Title :
Treelets as feature transformation tool for block diagonal linear discrimination
Author :
Sheng, Lingyan ; Ortega, Antonio ; Pique-Regi, Roger ; Asgharzadeh, Shahab
Author_Institution :
Dept. of Electr. Eng., Univ. of Southern California, Los Angeles, CA, USA
Abstract :
The main novelty of this paper is to apply treelets as a feature transformation tool prior to using block diagonal linear discriminant analysis (BDLDA). Using pairwise feature transformations, treelets seek to approximate the decorrelation behavior of principal component analysis (PCA) without requiring identifying the eigenvectors of the full covariance matrix.
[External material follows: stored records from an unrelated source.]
(* ===== verification/ProviderRegistry.v ===== *)
(** * External providers (services/provider: registry.go, ResolveAPIKey and
      ResolveModel of openai.go)

    Providers of the database become virtual workers of the routing snapshot:
    the reload, the two lookups the gateway dispatches with, and the views.
    The rows are inputs; environment variables and the formatting of the cost
    are parameters. *)

From Stdlib Require Import Ascii.
From S2P Require Import Prelude Float64 GoStrings Strconv Errors Routing.

Record Provider := mkProvider {
  pr_ID : string;
  pr_BaseURL : string;
  pr_APIKeyRef : string;
  pr_CostInPerMTok : float64;
  pr_CostOutPerMTok : float64;
  pr_CostPerHour : float64
}.

Record ModelMap := mkModelMap {
  mm_ProviderID : string;
  mm_BaseModel : string;
  mm_Adapter : string;
  mm_ProviderModel : string;
  mm_MaxContext : Z
}.

(** A backend: the configuration it was made with. *)
Record OpenAICompat := mkBackend { b_id : string; b_baseURL : string; b_apiKey : string; modelMap : gmap string string }.

Definition ResolveModel (b : OpenAICompat) (base : string) : string :=
  match modelMap b !! base with
  | Some m => if String.eqb m "" then base else m
  | None => base
  end.

Record VirtualWorker := mkVirtual {
  vw_ID : string;
  vw_ProviderID : string;
  vw_Endpoint : string;
  vw_BaseModel : string;
  vw_Adapter : string;
  vw_MaxContext : Z;
  vw_CostPerHour : float64;
  vw_CostInPerM : float64;
  vw_CostOutPerM : float64;
  vw_ProviderModel : string;
  vw_Backend : OpenAICompat
}.

Record Registry := mkRegistry { workers : list VirtualWorker; byID : gmap string OpenAICompat }.

Definition NewRegistry : Registry := mkRegistry [] ∅.

Section Registry.
Context `{UnicodeTables}.
Variable Getenv : string -> string.

Definition ResolveAPIKey (ref : string) : string :=
  if String.eqb ref "" then ""
  else if negb (String.eqb (Getenv ref) "") then Getenv ref
  else if HasPrefix ref "FORGE_" then Getenv ref
  else Getenv ("FORGE_" ++ ToUpper ref).

Definition NewOpenAICompat (id baseURL apiKey : string) (models : gmap string string) : OpenAICompat :=
  mkBackend id (TrimRight baseURL "/"%char) apiKey models.

Definition models_of (maps : list ModelMap) (pid : string) : list ModelMap :=
  List.filter (fun m => String.eqb (mm_ProviderID m) pid) maps.

Definition backend_of (p : Provider) (ms : list ModelMap) : OpenAICompat :=
  NewOpenAICompat (pr_ID p) (pr_BaseURL p) (ResolveAPIKey (pr_APIKeyRef p))
    (foldl (fun m x => <[mm_BaseModel x := mm_ProviderModel x]> m) ∅ ms).

Definition hourly_cost (p : Provider) : float64 :=
  if fleb (pr_CostPerHour p) f_zero then
    let c := ((pr_CostInPerMTok p + pr_CostOutPerMTok p) * f_of_Z 10)%F in
    if fleb c f_zero then f_one else c
  else pr_CostPerHour p.

Definition virtual_id (pid base adapter : string) : string :=
  "provider:" ++ pid ++ ":" ++ base ++ (if negb (String.eqb adapter "") then "#" ++ adapter else "").

Definition virtual_worker (p : Provider) (backend : OpenAICompat) (m : ModelMap) : VirtualWorker :=
  mkVirtual (virtual_id (pr_ID p) (mm_BaseModel m) (mm_Adapter m)) (pr_ID p) ("provider://" ++ pr_ID p)
    (mm_BaseModel m) (mm_Adapter m) (wrap_u32 (mm_MaxContext m)) (hourly_cost p)
    (pr_CostInPerMTok p) (pr_CostOutPerMTok p) (mm_ProviderModel m) backend.

Definition add_provider (maps : list ModelMap) (r : Registry) (p : Provider) : Registry :=
  let ms := models_of maps (pr_ID p) in
  let backend := backend_of p ms in
  mkRegistry (workers r ++ (virtual_worker p backend <$> ms)) (<[pr_ID p := backend]> (byID r)).

(** [Reload]: the enabled providers and the model map, as the database answers
    ([None] without one). *)
Definition Reload (r : Registry) (db : option (result error (list Provider) * result error (list ModelMap)))
    : option error * Registry :=
  match db with
  | None => (None, r)
  | Some (Err e, _) => (Some e, r)
  | Some (Ok _, Err e) => (Some e, r)
  | Some (Ok providers, Ok maps) => (None, foldl (add_provider maps) NewRegistry providers)
  end.

(** The worker's own backend; every virtual worker has one. *)
Definition Backend (r : Registry) (workerID : string) : option OpenAICompat :=
  vw_Backend <$> List.find (fun w => String.eqb (vw_ID w) workerID) (workers r).

Definition BackendByEndpoint (r : Registry) (endpoint : string) : option OpenAICompat :=
  if (str_len endpoint <? 11) || negb (String.eqb (str_take 11 endpoint) "provider://") then None
  else byID r !! str_drop 11 endpoint.

Definition view_of (w : VirtualWorker) : WorkerView :=
  mkView (vw_ID w) (vw_Endpoint w) (vw_BaseModel w) (vw_Adapter w) true true 0 0 (vw_MaxContext w) (vw_CostPerHour w)
    "paid" "provider" f_zero ""
    (list_to_map [("provider", "true"); ("no_local_kv", "true"); ("provider_id", vw_ProviderID w);
                  ("cost_class", "paid"); ("cost_per_hour", Sprintf_f 4 (vw_CostPerHour w))]).

Definition SnapshotViews (r : Registry) : list WorkerView := view_of <$> workers r.

(** ** Lemmas *)

Lemma add_providers_workers maps ps r :
  workers (foldl (add_provider maps) r ps) =
    (workers r ++ mjoin ((fun p => virtual_worker p (backend_of p (models_of maps (pr_ID p))) <$> models_of maps (pr_ID p)) <$> ps))%list.
Proof.
  revert r. induction ps as [|p ps IH]; intros r; cbn; [by rewrite app_nil_r|].
  rewrite IH. cbn [add_provider workers]. by rewrite app_assoc.
Qed.

Lemma add_providers_byID maps ps r p :
  NoDup (pr_ID <$> ps) -> p ∈ ps ->
  byID (foldl (add_provider maps) r ps) !! pr_ID p = Some (backend_of p (models_of maps (pr_ID p))).
Proof.
  induction ps as [|q ps IH] using rev_ind; [set_solver|]. rewrite foldl_app, fmap_app. cbn [foldl].
  intros (Hn & Hd & _)%list.NoDup_app [Hp|Hp%list_elem_of_singleton]%elem_of_app.
  - cbn [add_provider byID]. rewrite lookup_insert_ne; [by apply IH|]. intros E. apply (Hd (pr_ID p)).
    + apply list_elem_of_fmap. by exists p.
    + rewrite <- E. cbn. by apply list_elem_of_singleton.
  - subst q. cbn [add_provider byID]. apply lookup_insert_eq.
Qed.

Lemma elem_of_models_of maps pid m : m ∈ models_of maps pid <-> m ∈ maps /\ mm_ProviderID m = pid.
Proof. unfold models_of. rewrite list_elem_of_In, filter_In, <- list_elem_of_In, String.eqb_eq. done. Qed.

Lemma elem_of_workers maps ps w :
  w ∈ workers (foldl (add_provider maps) NewRegistry ps) <->
  exists p m, p ∈ ps /\ m ∈ maps /\ mm_ProviderID m = pr_ID p /\
    w = virtual_worker p (backend_of p (models_of maps (pr_ID p))) m.
Proof.
  rewrite add_providers_workers. cbn [NewRegistry workers app]. rewrite list_elem_of_join. split.
  - intros (l & Hw & (p & -> & Hp)%list_elem_of_fmap). apply list_elem_of_fmap in Hw as (m & -> & Hm%elem_of_models_of).
    exists p, m. tauto.
  - intros (p & m & Hp & Hm & Hpid & ->). eexists. split; [|apply list_elem_of_fmap; exists p; split; [reflexivity|done]].
    apply list_elem_of_fmap. exists m. split; [done|]. by apply elem_of_models_of.
Qed.

Lemma str_take_provider s : str_take 11 ("provider://" ++ s) = "provider://".
Proof. reflexivity. Qed.

Lemma str_drop_provider s : str_drop 11 ("provider://" ++ s) = s.
Proof. cbn. by destruct s. Qed.

Lemma str_len_app a b : str_len (a ++ b) = str_len a + str_len b.
Proof. unfold str_len. induction a as [|c a IH]; cbn in *; lia. Qed.

Lemma str_len_nonneg s : 0 <= str_len s.
Proof. unfold str_len. lia. Qed.

Lemma BackendByEndpoint_provider r pid : BackendByEndpoint r ("provider://" ++ pid) = byID r !! pid.
Proof.
  unfold BackendByEndpoint. rewrite str_len_app. pose proof (str_len_nonneg pid). change (str_len "provider://") with 11.
  rewrite (proj2 (Z.ltb_ge _ _)) by lia. by rewrite str_take_provider, str_drop_provider.
Qed.

Lemma find_virtual r w :
  NoDup (vw_ID <$> workers r) -> w ∈ workers r -> Backend r (vw_ID w) = Some (vw_Backend w).
Proof.
  unfold Backend. induction (workers r) as [|v l IH]; [set_solver|]. cbn. intros Hn [->|Hw]%elem_of_cons.
  - by rewrite String.eqb_refl.
  - inversion Hn as [|? ? Hx Hn']; subst. destruct (String.eqb_spec (vw_ID v) (vw_ID w)) as [E|]; [|by apply IH].
    exfalso. apply Hx. rewrite E. apply list_elem_of_fmap. by exists w.
Qed.

(** ** Properties *)

(** What the providers offer can be reached: after a reload every model
    mapped to an enabled provider is a healthy and ready view of the snapshot
    under [provider:<id>:<base>#<adapter>], and whatever view the gateway
    picks, both of its lookups, by worker id and by endpoint, find the backend
    of that very provider, which translates the base model to the one the map
    names.  Provider ids and virtual ids are distinct. *)
Theorem provider_views_dispatch r providers maps :
  NoDup (pr_ID <$> providers) -> NoDup (vw_ID <$> workers (foldl (add_provider maps) NewRegistry providers)) ->
  let r' := (Reload r (Some (Ok providers, Ok maps))).2 in
  (forall p m, p ∈ providers -> m ∈ maps -> mm_ProviderID m = pr_ID p ->
     exists v, v ∈ SnapshotViews r' /\ v_ID v = virtual_id (pr_ID p) (mm_BaseModel m) (mm_Adapter m) /\
       v_BaseModel v = mm_BaseModel m /\ v_Adapter v = mm_Adapter m /\ v_Healthy v = true /\ v_Ready v = true) /\
  (forall v, v ∈ SnapshotViews r' -> exists p, p ∈ providers /\
     let b := backend_of p (models_of maps (pr_ID p)) in
     Backend r' (v_ID v) = Some b /\ BackendByEndpoint r' (v_Endpoint v) = Some b /\ b_id b = pr_ID p /\
     modelMap b !! v_BaseModel v <> None).
Proof.
  intros Hn Hv. cbn [Reload snd]. set (r' := foldl (add_provider maps) NewRegistry providers) in *. split.
  - intros p m Hp Hm Hpid. exists (view_of (virtual_worker p (backend_of p (models_of maps (pr_ID p))) m)).
    split; [|done]. apply list_elem_of_fmap. eexists. split; [reflexivity|]. apply elem_of_workers. by exists p, m.
  - intros v (w & -> & Hw)%list_elem_of_fmap. pose proof (find_virtual r' w Hv Hw) as Hb.
    apply elem_of_workers in Hw as (p & m & Hp & Hm & Hpid & ->). exists p. split; [done|]. cbn zeta.
    split_and!; [exact Hb| |done|].
    + cbn [view_of v_Endpoint vw_Endpoint virtual_worker]. rewrite BackendByEndpoint_provider.
      by apply add_providers_byID.
    + cbn [view_of v_BaseModel vw_BaseModel virtual_worker backend_of NewOpenAICompat modelMap].
      assert (m ∈ models_of maps (pr_ID p)) as Hin by (by apply elem_of_models_of). revert Hin. clear.
      induction (models_of maps (pr_ID p)) as [|x l IH] using rev_ind; [set_solver|].
      rewrite foldl_app. cbn [foldl]. intros [Hin|Hin%list_elem_of_singleton]%elem_of_app.
      * destruct (decide (mm_BaseModel x = mm_BaseModel m)) as [->|Hne]; [by rewrite lookup_insert_eq|].
        rewrite lookup_insert_ne by done. by apply IH.
      * subst x. by rewrite lookup_insert_eq.
Qed.

(** A reload that fails keeps the registry: an error of either query
    changes neither the virtual workers nor the backends, and a reload that
    succeeds forgets every provider that is no longer enabled. *)
Theorem provider_reload_atomic r db e r' :
  Reload r db = (e, r') ->
  (e <> None -> r' = r) /\
  (forall providers maps w, db = Some (Ok providers, Ok maps) -> w ∈ workers r' ->
     vw_ProviderID w ∈ pr_ID <$> providers).
Proof.
  intros E. split.
  - destruct db as [[[ps|?] [ms|?]]|]; cbn in E; simplify_eq; done.
  - intros ps ms w -> Hw. cbn in E. simplify_eq. apply elem_of_workers in Hw as (p & m & Hp & _ & _ & ->).
    apply list_elem_of_fmap. by exists p.
Qed.
End Registry.

(** *** Witnesses *)

Definition acme : Provider := mkProvider "acme" "https://api.acme.test/v1/" "ACME_KEY" f_one f_one f_zero.
Definition acme_maps : list ModelMap := [mkModelMap "acme" "qwen" "" "qwen-max" 8192; mkModelMap "acme" "llama" "sql" "llama-sql" 4096].

Lemma provider_views_dispatch_witness :
  let r' := (@Reload ascii_tables (fun _ => "") NewRegistry (Some (Ok [acme], Ok acme_maps))).2 in
  exists v, v ∈ SnapshotViews r' /\ v_ID v = "provider:acme:llama#sql" /\ v_Healthy v = true.
Proof.
  destruct (@provider_views_dispatch ascii_tables (fun _ => "") NewRegistry [acme] acme_maps)
    as [Hv _].
  - apply (bool_decide_unpack _). vm_compute. exact I.
  - apply (bool_decide_unpack _). vm_compute. exact I.
  - destruct (Hv acme (mkModelMap "acme" "llama" "sql" "llama-sql" 4096)) as (v & H1 & H2 & _ & _ & H5 & _).
    + apply elem_of_cons. left. reflexivity.
    + apply elem_of_cons. right. apply elem_of_cons. left. reflexivity.
    + reflexivity.
    + exists v. split; [exact H1|]. split; [exact H2|exact H5].
Defined.

Lemma provider_reload_atomic_witness :
  mkRegistry [] ∅ = NewRegistry.
Proof.
  apply (@provider_reload_atomic ascii_tables (fun _ => "") NewRegistry (Some (Err (ENew "db down"), Ok [])) (Some (ENew "db down"))).
  - reflexivity.
  - discriminate.
Defined.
Instead, PCA is successively applied to pairs of features, which makes it possible to reduce the magnitude of off-diagonal terms of the resulting covariance matrix, even in scenarios where the number of available training samples is small relative to the feature vector dimension. BDLDA seeks to find a block diagonal approximation to the covariance matrix that can capture the most discriminant sets of features and their correlations. Treelet-based preprocessing facilitates the BDLDA search primarily because each treelet coefficient is a linear combination of several original features. Blocks obtained after applying BDLDA to treelet coefficients are in effect larger (a larger number of original features are used). Thus treelets combined with BDLDA makes it possible to find block diagonal structures with larger effective blocks, so that the correlations between a larger number of features can be taken into account. Our experiments demonstrate that this leads to better classification performance for real DNA expression data than state of the art LDA-based techniques.
Keywords :
DNA; biology computing; molecular biophysics; principal component analysis; DNA expression; block diagonal approximation; block diagonal linear discrimination; decorrelation property; feature transformation tool; pairwise feature transformation; principal component analysis; treelet coefficient; Covariance matrix; DNA; Decorrelation; Diseases; Eigenvalues and eigenfunctions; Gene expression; Linear discriminant analysis; Pediatrics; Principal component analysis; Vectors;
Conference_Titel :
Genomic Signal Processing and Statistics, 2009. GENSIPS 2009. IEEE International Workshop on
Conference_Location :
Minneapolis, MN
Print_ISBN :
978-1-4244-4761-9
Electronic_ISBN :
978-1-4244-4762-6
DOI :
10.1109/GENSIPS.2009.5174361